Cursing quietly, I bent to look through the keyhole. I could see Romario’s bandaged arm the other side of it. He was sitting at the bar doing something with a calculator and a notepad, as if cashing up for the evening after closing the restaurant. In fact he was too nervous to add up so much as the price of a couple of beers. They’d paid him their first visit a week ago: two strikingly well-dressed young men not much older than twenty-five, waving pistols and a note saying: This is a polite request for your monthly donation of 6,000 DM to the Army of Reason, payable on the first of each month. Thanking you in advance. They didn’t say a word, they just smiled — at least until Romario had read the note, handed it back, and believing, not least in view of the sheer size of the sum, that he was dealing with a couple of novices said, ‘Sorry, I don’t see how I can go along with your request.’
Whereupon they stopped smiling, shoved the barrels of their pistols into his belly, crumpled up the note, stuffed it into Romario’s mouth and forced him to chew and swallow it. Then they wrote Back the day after tomorrow on the bar in black felt pen, and went away.
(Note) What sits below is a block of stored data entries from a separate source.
(** [cmd_exec] *)
Definition cmd_exec (cmds : list bytes) : outcome bytes :=
  match Popen cmds with
  | Return cmd_popen =>
      let str_stdout := Py.strip (Py.join [] (stdout cmd_popen)) in
      let str_stderr := Py.strip (Py.join [] (stderr cmd_popen)) in
      let errno := returncode cmd_popen in
      if negb (errno =? 0)
      then Raise (ExecError (Py.join (b " ") cmds) errno str_stdout str_stderr)
      else Return str_stdout
  | Raise e => Raise e
  | Diverge => Diverge
  end.

End Exec.

End Hpsa.

(** ** The polling loop of the test proxy ([test/plugin_test.py]) *)

Module PluginTest.

(** The calls [wait_for_it] makes, as the wrapped client sees them. *)
Inductive call : Type :=
| JobStatus (job : pyval)
| JobFree (job : pyval)
| Sleep (ms : Z).

(** The wrapped client [self.o]: how many [job_status] calls it has
    answered, and every call made so far, oldest first. *)
Record client : Type := Client {
  polls : nat;
  calls : list call
}.

Section Proxy.

(** [lsm.JobStatus.INPROGRESS] and [lsm.JobStatus.COMPLETE], integer
    constants of the [lsm] package. *)
Variable INPROGRESS COMPLETE : Z.

(** The plug-in behind the client: its answer to the [k]-th [job_status]
    call for a job, as the triple (status, percent, item) or a raised
    failure, and its answer to [job_free]. *)
Variable status_reply : pyval -> nat -> outcome (Z * pyval * pyval).
Variable free_reply : pyval -> outcome pyval.

(** [self.job_status(job)]; the proxy passes the call and its result
    through, [job_status] and [job_free] not being in [async_calls]. *)
Definition job_status (job : pyval) : M client (Z * pyval * pyval) :=
  fun c =>
    (status_reply job (polls c),
     Client (S (polls c)) (calls c ++ [JobStatus job])).

(** [self.job_free(job)] *)
Definition job_free (job : pyval) : M client pyval :=
  fun c => (free_reply job, Client (polls c) (calls c ++ [JobFree job])).

(** [time.sleep(0.25)], in milliseconds. *)
Definition sleep (ms : Z) : M client unit :=
  fun c => (Return tt, Client (polls c) (calls c ++ [Sleep ms])).

(** The [while True] loop of [wait_for_it]; [fuel] bounds the number of
    iterations. *)
Fixpoint wait_loop (fuel : nat) (msg : bytes) (job : pyval) : M client pyval :=
  match fuel with
  | O => diverge
  | S fuel' =>
      r <- job_status job ;;
      let '(s, percent, i) := r in
      if s =? INPROGRESS then
        sleep 250 ;;; wait_loop fuel' msg job
      else if s =? COMPLETE then
        job_free job ;;; ret i
      else
        raise (Exception (msg ++ b " job error code= " ++ Py.repr s))
  end.

(** [TestProxy.wait_for_it] *)
Definition wait_for_it (fuel : nat) (msg : bytes) (job item : pyval)
  : M client pyval :=
  if negb (truthy job) then ret item
  else wait_loop fuel msg job.

(** The plug-in reports the job in progress in its next [n] answers,
    counted from the answer number [first]. *)
Definition in_progress_for (job : pyval) (first n : nat) : Prop :=
  forall k, (k < n)%nat ->
  exists percent i,
    status_reply job (first + k) = Return (INPROGRESS, percent, i).
(** [aggregate_ai_chat_time(web_events, window_events)] *)
Definition aggregate_ai_chat_time (web_events window_events : list Event) : breakdown :=
  fold_left ai_window_step window_events (fold_left ai_web_step web_events []).

(** The loop of [aggregate_coding_tools_time] over the window events. *)
Definition coding_window_step (tool_time : breakdown) (event : Event) : breakdown :=
  let app := normalize_app_name (data_or_empty (ev_app event)) in
  let title := data_or_empty (ev_title event) in
  let duration := ev_duration event in
  if duration <=? 0 then tool_time else
  if mem app EXCLUDED_APPS then tool_time else
  if mem app TERMINAL_APPS then
    match detect_terminal_tool title with
    | Some detected_tool => bd_add detected_tool duration tool_time
    | None => bd_add "Terminal/Shell" duration tool_time
    end
  else if mem app CODING_APPS then
    let display_name :=
      if String.eqb app "code" then "VS Code"
      else if String.eqb app "nvim" then "Neovim"
      else Str.title app in
    bd_add display_name duration tool_time
  else tool_time.

(** [for site, display_name in DEV_TOOL_SITES.items(): ... break] *)
Fixpoint dev_site_add (domain : string) (duration : Z) (sites : list (string * string))
    (tool_time : breakdown) : breakdown :=
  match sites with
  | [] => tool_time
  | (site, display_name) :: rest =>
      if Str.contains site domain || Str.endswith domain site
      then bd_add display_name duration tool_time
      else dev_site_add domain duration rest tool_time
  end.

(** The loop of [aggregate_coding_tools_time] over the web events. *)
Definition coding_web_step (tool_time : breakdown) (event : Event) : breakdown :=
  let domain := Str.lower (url_netloc (data_or_empty (ev_url event))) in
  let duration := ev_duration event in
  if duration <=? 0 then tool_time
  else dev_site_add domain duration DEV_TOOL_SITES tool_time.

(** [aggregate_coding_tools_time(window_events, web_events)] *)
Definition aggregate_coding_tools_time (window_events web_events : list Event) : breakdown :=
  fold_left coding_web_step web_events (fold_left coding_window_step window_events []).

(** The loop of [aggregate_planning_time] over the window events. *)
Definition planning_window_step (planning_time : breakdown) (event : Event) : breakdown :=
  let app := normalize_app_name (data_or_empty (ev_app event)) in
  let duration := ev_duration event in
  if duration <=? 0 then planning_time else
  if mem app PLANNING_APPS then bd_add (Str.title app) duration planning_time
  else planning_time.

(** [aggregate_planning_time]; it does not read the web events. *)
Definition aggregate_planning_time (window_events web_events : list Event)
    (ai_chat_time : breakdown) : breakdown :=
  bd_add_all (fold_left planning_window_step window_events []) ai_chat_time.
(** The session state a pass leaves, from the ids of the nodes and of
    the edges the pass keeps. *)
Definition cleanedState (nodeIdSet edgeIdSet : gset jsstring) (state : AppState)
  : AppState :=
  let state :=
    if truthyId (selectedEdgeId state)
       && negb (has edgeIdSet (default [] (selectedEdgeId state)))
    then mkAppState None None (pendingChoice state)
                    (lastChosenEdgeId state) (lastChosenNodeId state)
    else state in
  match pendingChoice state with
  | Some pending =>
      if negb (has nodeIdSet (sourceNodeId pending))
      then mkAppState (selectedEdgeId state) (selectedEdgeSelectionSource state)
                      None (lastChosenEdgeId state) (lastChosenNodeId state)
      else state
  | None => state
  end.

Lemma enforce_state state graph :
  (enforceGraphConsistency state graph).1
  = cleanedState (nodeIds (enforceGraphConsistency state graph).2)
                 (edgeIds (enforceGraphConsistency state graph).2) state.
Proof.
  rewrite nodeIds_enforce, <- (nodeIds_mirrored graph).
  assert (edgeIds (enforceGraphConsistency state graph).2 = edgeIds (mirrored graph)) as ->.
  { unfold edgeIds. by rewrite enforce_edges. }
  reflexivity.
Qed.

(** X8. After a pass of [enforceGraphConsistency] the session state holds
    no stale reference: a non-empty [selectedEdgeId] names an edge of the
    graph, a pending choice starts at a node of the graph, a cleared edge
    selection has its source cleared with it, and the last chosen edge and
    node are left as they were. *)
Theorem enforce_state_cleanup state graph :
  let state' := (enforceGraphConsistency state graph).1 in
  let graph' := (enforceGraphConsistency state graph).2 in
  (forall s, selectedEdgeId state' = Some s -> nonEmpty s = true -> s ∈ edgeIds graph') /\
  (selectedEdgeId state' = selectedEdgeId state /\
   selectedEdgeSelectionSource state' = selectedEdgeSelectionSource state \/
   selectedEdgeId state' = None /\ selectedEdgeSelectionSource state' = None) /\
  (forall pending, pendingChoice state' = Some pending ->
                   pendingChoice state = Some pending /\
                   sourceNodeId pending ∈ nodeIds graph') /\
  lastChosenEdgeId state' = lastChosenEdgeId state /\
  lastChosenNodeId state' = lastChosenNodeId state.
Proof.
  cbv zeta. rewrite enforce_state.
  set (nodeIdSet := nodeIds _). set (edgeIdSet := edgeIds _).
  destruct state as [selected source pending lastEdge lastNode].
  unfold cleanedState.
  cbn [selectedEdgeId selectedEdgeSelectionSource pendingChoice
       lastChosenEdgeId lastChosenNodeId].
  assert (truthyId selected && negb (has edgeIdSet (default [] selected)) = false ->
          forall s, selected = Some s -> nonEmpty s = true -> s ∈ edgeIdSet) as Hfresh.
  { intros Hstale s -> Hs. cbn [truthyId default] in Hstale. rewrite Hs in Hstale.
    apply negb_false_iff in Hstale. by apply has_true in Hstale. }
  assert (forall p, negb (has nodeIdSet (sourceNodeId p)) = false ->
                    sourceNodeId p ∈ nodeIdSet) as Hsource.
  { intros p Hp. apply negb_false_iff in Hp. by apply has_true in Hp. }
  destruct (truthyId selected && negb (has edgeIdSet (default [] selected))) eqn:Hstale;
    cbn [pendingChoice];
    (destruct pending as [pending|];
     [destruct (negb (has nodeIdSet (sourceNodeId pending))) eqn:Hpending|]);
    cbn [selectedEdgeId selectedEdgeSelectionSource pendingChoice
         lastChosenEdgeId lastChosenNodeId];
    (split; [first [done | by apply Hfresh]|]);
    (split; [first [by left | by right]|]);
    (split; [|done]);
    first [done | intros p [= <-]; split; [done|by apply Hsource]].
Qed.

(** ** What an import returns *)

(** What every round of a [forEach] keeps holds at its end. *)
Lemma forEach_invariant {St A : Type} (body : St -> A -> nat -> option St)
      (inv : St -> Prop) :
  (forall st item index st', inv st -> body st item index = Some st' -> inv st') ->
  forall items index st st',
    inv st -> forEach body index st items = Some st' -> inv st'.
Proof.
  intros Hbody. induction items as [|item items IH]; intros index st st' Hinv.
  - by intros [= <-].
  - cbn [forEach]. destruct (body st item index) as [st1|] eqn:Hstep; [|done].
    apply IH. exact (Hbody _ _ _ _ Hinv Hstep).
Qed.

(** The id the drawing loop ends with is free; it is the id given or a
    drawn one. *)
Lemma freshen_fresh random fuel prefix taken id n id' n' :
  freshen random fuel prefix taken id n = Some (id', n') ->
  (id' ∉ taken) /\ (id' = id \/ exists m, id' = uid random prefix m).
Proof.
  revert id n. induction fuel as [|fuel IH]; intros id n; [done|].
  rewrite freshen_S. destruct (has taken id) eqn:Htaken.
  - intros Hrest. destruct (IH _ _ Hrest) as [Hfree [->|Hdrawn]]; eauto.
  - intros [= <- <-]. apply has_false in Htaken. auto.
Qed.

Lemma uid_nonEmpty random prefix n :
  nonEmpty prefix = true -> nonEmpty (uid random prefix n) = true.
Proof. unfold uid. by destruct prefix. Qed.

Lemma trimmedString_nonEmpty value s : trimmedString value = Some s -> nonEmpty s = true.
Proof.
  unfold trimmedString. destruct value; try done.
  destruct (nonEmpty (trim _)) eqn:Hne; [|done]. by intros [= <-].
Qed.

Lemma idOrUid_nonEmpty random prefix raw n id n' :
  nonEmpty prefix = true -> idOrUid random prefix raw n = (id, n') -> nonEmpty id = true.
Proof.
  intros Hprefix. unfold idOrUid.
  destruct (trimmedString raw) as [s|] eqn:Hs; intros [= <- <-].
  - by apply trimmedString_nonEmpty in Hs.
  - by apply uid_nonEmpty.
Qed.

Lemma freshen_nonEmpty random fuel prefix taken id n id' n' :
  nonEmpty prefix = true -> nonEmpty id = true ->
  freshen random fuel prefix taken id n = Some (id', n') -> nonEmpty id' = true.
Proof.
  intros Hprefix Hid [_ [->|[m ->]]]%freshen_fresh; [done|]. by apply uid_nonEmpty.
Qed.

(** The ids collected by a loop of [normalizeGraph]: the set of ids in
    use holds the ids of the items pushed so far, which are pairwise
    distinct. *)
Definition idsCollected {T : Type} (key : T -> jsstring)
           (st : list T * gset jsstring * nat) : Prop :=
  (forall x, x ∈ map key st.1.1 <-> x ∈ st.1.2) /\ NoDup (map key st.1.1).

Lemma idsCollected_nil {T : Type} (key : T -> jsstring) n :
  idsCollected key (([] : list T), (∅ : gset jsstring), n).
Proof. split; [|constructor]. intros x. cbn. rewrite elem_of_nil. set_solver. Qed.

Lemma idsCollected_push {T : Type} (key : T -> jsstring) items taken n n' item :
  idsCollected key (items, taken, n) -> key item ∉ taken ->
  idsCollected key (items ++ [item], {[key item]} ∪ taken, n').
Proof.
  unfold idsCollected. cbn [fst snd]. intros [Hset Hnd] Hfree. split.
  - intros x. rewrite map_app, elem_of_app, Hset. cbn [map].
    rewrite list_elem_of_singleton. set_solver.
  - rewrite map_app. apply NoDup_app. split; [done|]. split; [|apply NoDup_singleton].
    intros x Hx ->%list_elem_of_singleton. by apply Hfree, Hset.
Qed.

Lemma normalizeButton_collects random fuel st rawButton index st' :
  idsCollected button_id st ->
  normalizeButton random fuel st rawButton index = Some st' ->
  idsCollected button_id st'.
Proof.
  destruct st as [[buttons buttonSet] n]. intros Hinv. unfold normalizeButton.
  destruct (negb (isObjectLike rawButton)); [by intros [= <-]|].
  destruct (idOrUid random (js "b") (getProp rawButton (js "id")) n) as [buttonId n1].
  destruct (freshen random fuel _ _ _ _) as [[buttonId' n2]|] eqn:Hfresh; [|done].
  intros [= <-]. apply freshen_fresh in Hfresh as [Hfree _].
  by apply (idsCollected_push button_id buttons buttonSet n n2
              (mkButton buttonId' _ _)).
Qed.

(** What the node loop keeps: distinct non-empty node ids, and distinct
    button ids within each node. *)
Definition nodesCollected (st : list Node * gset jsstring * nat) : Prop :=
  idsCollected node_id st /\
  Forall (fun node => nonEmpty (node_id node) = true /\
                      NoDup (map button_id (node_buttons node))) st.1.1.

Lemma normalizeNode_collects random fuel st rawNode index st' :
  nodesCollected st ->
  normalizeNode random fuel st rawNode index = Some st' ->
  nodesCollected st'.
Proof.
  destruct st as [[graphNodes nodeIdSet] n]. intros [Hinv Hnodes]. unfold normalizeNode.
  destruct (negb (isObjectLike rawNode)); [by intros [= <-]|].
  destruct (idOrUid random (js "n") (getProp rawNode (js "id")) n) as [nodeId n1] eqn:Hid.
  destruct (freshen random fuel _ _ _ _) as [[nodeId' n2]|] eqn:Hfresh; [|done].
  destruct (forEach (normalizeButton random fuel) _ _ _)
    as [[[buttons buttonSet] n3]|] eqn:Hbuttons; [|done].
  intros [= <-].
  pose proof (forEach_invariant (normalizeButton random fuel) (idsCollected button_id)
                (normalizeButton_collects random fuel) _ _ _ _
                (idsCollected_nil button_id n2) Hbuttons) as [_ Hnd].
  cbn [fst snd] in Hnd.
  apply idOrUid_nonEmpty in Hid; [|done].
  pose proof (freshen_nonEmpty random fuel (js "n") _ _ _ _ _ eq_refl Hid Hfresh) as Hne.
  apply freshen_fresh in Hfresh as [Hfree _]. split.
  - by apply (idsCollected_push node_id graphNodes nodeIdSet n n3
                (mkNode nodeId' _ _ _ _ _ _)).
  - cbn [fst snd] in *. apply Forall_app. split; [done|].
    apply Forall_singleton. done.
Qed.

Lemma normalizeEdge_collects random fuel graphNodes st rawEdge index st' :
  idsCollected edge_id st ->
  normalizeEdge random fuel graphNodes st rawEdge index = Some st' ->
  idsCollected edge_id st'.
Proof.
  destruct st as [[graphEdges edgeIdSet] n]. intros Hinv. unfold normalizeEdge.
  destruct (negb (isObjectLike rawEdge)); [by intros [= <-]|].
  destruct (getProp rawEdge (js "from")) as [| | | |from| |]; try by intros [= <-].
  cbv zeta.
  destruct (negb (nonEmpty (trim from))); [by intros [= <-]|].
  destruct (negb (someNode graphNodes (trim from))); [by intros [= <-]|].
  destruct (truthyId _ && negb _); [by intros [= <-]|].
  destruct (idOrUid random (js "e") (getProp rawEdge (js "id")) n) as [edgeId n1].
  destruct (freshen random fuel _ _ _ _) as [[edgeId' n2]|] eqn:Hfresh; [|done].
  destruct (idOrUid random (js "b") (getProp rawEdge (js "buttonId")) n2) as [buttonId n3].
  intros [= <-]. apply freshen_fresh in Hfresh as [Hfree _].
  by apply (idsCollected_push edge_id graphEdges edgeIdSet n n3
              (mkEdge edgeId' _ _ _ _ _)).
Qed.

Lemma buildGraph_collects random clock fuel state input result :
  buildGraph random clock fuel state input = Some result ->
  exists graph,
    result = enforceGraphConsistency state graph /\
    graph_version graph = GRAPH_VERSION /\
    nodes graph <> [] /\
    NoDup (map node_id (nodes graph)) /\
    Forall (fun node => nonEmpty (node_id node) = true /\
                        NoDup (map button_id (node_buttons node))) (nodes graph) /\
    NoDup (map edge_id (edges graph)).
Proof.
  unfold buildGraph.
  destruct (match getProp input (js "id") with JStr s => _ | _ => _ end) as [id n].
  destruct (match getProp input (js "createdAt") with JStr s => _ | _ => _ end)
    as [created ticks].
  destruct (forEach (normalizeNode random fuel) _ _ _)
    as [[[graphNodes nodeIdSet] n1]|] eqn:Hnodes; [|done].
  pose proof (forEach_invariant (normalizeNode random fuel) nodesCollected
                (normalizeNode_collects random fuel) _ _ _ _
                (conj (idsCollected_nil node_id n) (Forall_nil_2 _)) Hnodes)
    as [[_ Hnd] Hok].
  cbn [fst snd] in Hnd, Hok.
  assert (exists graphNodes' n2,
            match graphNodes with
            | [] => ([startNode random n1], S n1)
            | _ => (graphNodes, n1)
            end = (graphNodes', n2) /\
            graphNodes' <> [] /\ NoDup (map node_id graphNodes') /\
            Forall (fun node => nonEmpty (node_id node) = true /\
                                NoDup (map button_id (node_buttons node))) graphNodes')
    as (graphNodes' & n2 & -> & Hsome & Hnd' & Hok').
  { destruct graphNodes as [|node graphNodes].
    - eexists _, _. split; [done|]. split; [done|]. split; [apply NoDup_singleton|].
      apply Forall_singleton. split; [by apply uid_nonEmpty|constructor].
    - eexists _, _. split; [done|]. done. }
  destruct (forEach (normalizeEdge random fuel graphNodes') _ _ _)
    as [[[graphEdges edgeIdSet] n3]|] eqn:Hedges; [|done].
  pose proof (forEach_invariant (normalizeEdge random fuel graphNodes')
                (idsCollected edge_id)
                (normalizeEdge_collects random fuel graphNodes') _ _ _ _
                (idsCollected_nil edge_id n2) Hedges) as [_ Hedge].
  cbn [fst snd] in Hedge.
  intros [= <-]. eexists. split; [done|]. done.
Qed.

Lemma normalizeGraph_Returned random clock fuel state input sourceLabel result :
  normalizeGraph random clock fuel state input sourceLabel = Returned result ->
  buildGraph random clock fuel state input = Some result.
Proof.
  unfold normalizeGraph.
  repeat (match goal with |- context [if ?c then _ else _] => destruct c end; [done|]).
  destruct (buildGraph random clock fuel state input); [|done]. by intros [= ->].
Qed.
In spite of this little demonstration, Romario didn’t really take the matter seriously. He’d been running his place here near the railway station too long to panic the first time a couple of young tearaways tried extortion. As everyone knows, the big protection rackets, the ones you have to take seriously, have a whole crowd of small-time con men following in their wake, thinking they might as well give it a try. Like when you’re sixteen you say hey, why not just take a look and see if that bike over there is padlocked.
Romario threw up the note he’d swallowed, knocked two nails into the side of the bar and hung his pistol on them. When they came back they’d see how a real man dealt with such outrageous demands. But they didn’t come in the evening, as he had expected, and Romario wasn’t behind the bar. It was morning, and he was in the kitchen putting meat in a marinade with oil and seasonings when they suddenly turned up. Still smiling, and with another note. Your monthly donation to the Army of Reason is now due. Many thanks for your commitment to this good cause.
When Romario, with the pistols pointing at him and his hands in the marinade, said he didn’t have six thousand marks, just how much profit a month did they think a little place like this made, he might as well close down right away if he paid up, they twisted his arms behind his back, tied him to the radiator, and nipped his thumb off with a pair of pliers. The cleaning lady found Romario lying unconscious in a pool of blood. His thumb was on the bar, with the words Back on Thursday written beside it.
This was Thursday, and the bandage round Romario’s arm looked bright white against the wood-panelled wall. They’d sewn his thumb back on at the hospital. The doctor hadn’t been able to say whether he was likely to keep it, and how much use it would still be if he did. Romario’s explanation that he’d done it chopping onions was received with scepticism, but it had stopped the hospital reporting the incident to the police. Now and then Romario glanced at the china cupboard as if to make sure that we hadn’t disappeared through some crack in it. Whenever he did that I knocked my Beretta quietly against the door to reassure him. Cutting off his thumb was a brutal business and I was sorry about it, no question. I didn’t want to stop and work out whether I was particularly sorry because, but for that injury, a flat-rate payment plus expenses might at least not have been beyond the bounds of possibility.